Revascularization and angiogenesis, as substrates of sustained collateral circulation, play a crucial role in determining the severity and clinical outcome of acute ischemic stroke (AIS) due to large vessel occlusion (LVO). Developing an adjunct biomarker to help identify and monitor collateral status would aid stroke diagnosis and prognosis. To screen the potential biomarkers, proteomic analysis was performed in this study to identify those distinct plasma protein profiles in AIS due to LVO with different collateral status.

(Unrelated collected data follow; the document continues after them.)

(* ===== verification/F64.v ===== *)
(** * IEEE 754 binary64 numbers

    Rust's [f64] as the Standard Library's executable specification of
    binary64 ([SpecFloat] at precision 53 and maximal exponent 1024): the
    comparisons, the minimum, the sum, difference, product and quotient with
    round-to-nearest-even, [usize as f64], [f64::floor], [f64::ceil] and the saturating [f64 as usize]. *)

From Stdlib Require Export SpecFloat.
From S2P Require Import Prelude.

Abbreviation f64 := spec_float.

Module F64.
Definition prec : Z := 53.
Definition emax : Z := 1024.

Definition lt (x y : f64) : bool := SFltb x y.
Definition le (x y : f64) : bool := SFleb x y.
Definition mul (x y : f64) : f64 := SFmul prec emax x y.
Definition div (x y : f64) : f64 := SFdiv prec emax x y.
Definition add (x y : f64) : f64 := SFadd prec emax x y.
Definition sub (x y : f64) : f64 := SFsub prec emax x y.

(** [x.min(y)]: a NaN gives way to the other number. *)
Definition min (x y : f64) : f64 :=
  match x, y with
  | S754_nan, _ => y
  | _, S754_nan => x
  | _, _ => if SFleb x y then x else y
  end.

(** [n as f64]. *)
Definition of_usize (n : Z) : f64 := binary_normalize prec emax n 0 false.

Definition signed (s : bool) (m : positive) : Z := if s then Z.neg m else Z.pos m.

(** The integer part towards minus infinity of a finite number. *)
Definition floor_Z (s : bool) (m : positive) (e : Z) : Z :=
  if 0 <=? e then signed s m * 2 ^ e else signed s m / 2 ^ (- e).

Definition floor (x : f64) : f64 :=
  match x with
  | S754_finite s m e =>
      if 0 <=? e then x else binary_normalize prec emax (floor_Z s m e) 0 s
  | _ => x
  end.

(** [x.ceil()]: the integer part towards plus infinity. *)
Definition ceil (x : f64) : f64 :=
  match x with
  | S754_finite s m e =>
      if 0 <=? e then x else binary_normalize prec emax (- floor_Z (negb s) m e) 0 s
  | _ => x
  end.

(** [x as usize]: truncation towards zero, saturating, NaN to zero. *)
Definition to_usize (x : f64) : Z :=
  match x with
  | S754_finite false m e =>
      Z.min Word.usize_max (floor_Z false m e)
  | S754_infinity false => Word.usize_max
  | _ => 0
  end.

(** [(lo..=hi).contains(&x)]. *)
Definition in_closed (lo hi x : f64) : bool := le lo x && le x hi.

(** The literals of the source: 0.0, 1.0, 2.0, and decimal fractions as
    the correctly rounded quotient. *)
Definition zero : f64 := S754_zero false.
Definition of_ratio (n d : Z) : f64 := div (of_usize n) (of_usize d).
Definition one : f64 := of_usize 1.
Definition two : f64 := of_usize 2.

Example three_quarters : of_ratio 3 4 = S754_finite false 6755399441055744 (-53).
Proof. reflexivity. Qed.
Example floor_ex : to_usize (floor (mul (of_usize 1000) (of_ratio 9 10))) = 900.
Proof. reflexivity. Qed.

Lemma to_usize_range x : Word.in_usize (to_usize x).
Proof.
  unfold Word.in_usize, to_usize. destruct x as [s|s| |s m e]; try destruct s;
    unfold Word.usize_max; try lia.
  assert (0 ≤ floor_Z false m e); [|lia].
  unfold floor_Z, signed. destruct (0 <=? e) eqn:E; b2p.
  - pose proof (Z.pow_nonneg 2 e). nia.
  - apply Z.div_pos; [lia|]. apply Z.pow_pos_nonneg; lia.
Qed.
End F64.
#[export] Hint Resolve F64.to_usize_range : xo.
(* ===== verification/Summary.v ===== *)
(** * Compressed summaries

    crates/compact/src/summary.rs: rendering messages within a token budget,
    normalising and de-duplicating lines, selecting the lines of a summary by
    priority, and the whole summarisation around the provider's answer. The
    provider and the serde_json calls are parameters. *)

From S2P Require Import Prelude RStr F64 Message Budget Estimator Compaction.

Record SummaryCompressionBudget := {
  max_summary_tokens : Z;
  preserve_tail_messages : nat;
}.

Definition validate_summary_budget (b : SummaryCompressionBudget) : CompactResult () :=
  if max_summary_tokens b =? 0
  then Err (InvalidConfiguration (M (lit "max_summary_tokens must be greater than zero")))
  else if (preserve_tail_messages b =? 0)%nat
  then Err (InvalidConfiguration (M (lit "preserve_tail_messages must be greater than zero")))
  else Ok ().

Record SummaryCompressionResult := {
  summary : str;
  covered_message_count : nat;
  sc_estimated_tokens : Z;
  compressed_line_count : nat;
  removed_duplicate_lines : nat;
  omitted_line_count : nat;
}.

Inductive SummaryLineKind :=
| Header | Scope | PreviousSectionHeader | NewSectionHeader
| PreviousDetail | NewDetail | OmissionNotice.
#[global] Instance SummaryLineKind_eq_dec : EqDecision SummaryLineKind.
Proof. solve_decision. Defined.
Definition assert_owned_by (p : BackendPath) (id : str) : result () OperationError :=
  if negb (bool_decide (backend_id p = [])) && negb (bool_decide (backend_id p = id))
  then Err (PermissionDenied (native_path p))
  else Ok ().

(** ** Normalization *)

(** One component of the walk in [normalize_absolute_host_path]. *)
Definition normalize_step (path : Path) (acc : result Path OperationError) (c : Component) :
    result Path OperationError :=
  let? normalized := acc in
  match c with
  | RootDir => Ok (Path.push normalized [RootDir])
  | CurDir => Ok normalized
  | ParentDir =>
      match Path.pop normalized with
      | (true, q) => Ok q
      | (false, _) => Err (InvalidPath (lit "path escapes root: " ++ Path.display path))
      end
  | Normal part => Ok (Path.push normalized [Normal part])
  end.

Definition normalize_absolute_host_path (path : Path) : result Path OperationError :=
  if negb (Path.is_absolute path)
  then Err (InvalidPath (lit "path must be absolute: " ++ Path.display path))
  else
    let? normalized := foldl (normalize_step path) (Ok []) path in
    if negb (Path.is_absolute normalized)
    then Err (InvalidPath (lit "path must remain absolute: " ++ Path.display path))
    else Ok normalized.

(** ** The backend's view of host paths *)

(** The fields of [LocalBackendState] the path code reads. *)
Record LocalBackendState := {
  state_backend_id : str;
  workspace_root_host : Path;
  home_dir_host : option Path;
  temp_root_host : Path;
}.

Definition backend_path_to_host (st : LocalBackendState) (p : BackendPath) :
    result Path OperationError :=
  let? native := normalize_absolute_host_path (Path.new (native_path p)) in
  let? _ := assert_owned_by p (state_backend_id st) in
  Ok native.

Fixpoint classify_roots (roots : list (Path * PathNamespace)) (normalized : Path) :
    PathNamespace * str :=
  match roots with
  | [] => (Uncategorized, Path.display normalized)
  | (root, ns) :: roots =>
      if decide (root = []) then classify_roots roots normalized
      else match Path.strip_prefix root normalized with
           | Some relative => (ns, trim_start_matches [Path.SEP] (Path.display relative))
           | None => classify_roots roots normalized
           end
  end.

Definition classify_host_path (st : LocalBackendState) (normalized : Path) : PathNamespace * str :=
  classify_roots
    [(workspace_root_host st, Workspace); (default [] (home_dir_host st), Home);
     (temp_root_host st, Temp)] normalized.

Definition host_path_to_backend (st : LocalBackendState) (p : Path) :
    result BackendPath OperationError :=
  let? normalized := normalize_absolute_host_path p in
  let '(ns, relative) := classify_host_path st normalized in
  Ok {| backend_id := state_backend_id st; namespace := ns; relative_path := relative;
        native_path := Path.display normalized |}.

Interestingly, we found that levels of Plasma Factor VII Activating Protease (FSAP) significantly increased in those AIS patients with poor collaterals, and were correlated with worse neurological outcome. Furtherly, both in vitro and in vivo models of ischemic stroke were used to explore pathological mechanisms of FSAP in endothelial dysfunction. We demonstrated that the FSAP inhibitor, high-molecular-weight hyaluronan (HMW-HA), enhanced the pro-angiogenic vascular factors, improved the integrity of brain blood barrier, and promoted newly formed cerebral microvessels in the ischemic penumbra, consequently improving neurological function. To elucidate the pathways that might contribute to revascularization during LVO, we applied transcriptomic analysis via unbiased RNA sequencing and showed that Wnt signaling was highly involved in FSAP mediated endothelial dysfunction. Notably, inhibition of Wnt5a largely reversed the protective effects from HMW-HA treatment, implying that FSAP might aggravate endothelial dysfunction and neurological deficits by regulating Wnt5a signaling. Therefore, FSAP may represent a potential biomarker for collateral status after LVO and a promising therapeutic target to be explored in the treatment of stroke.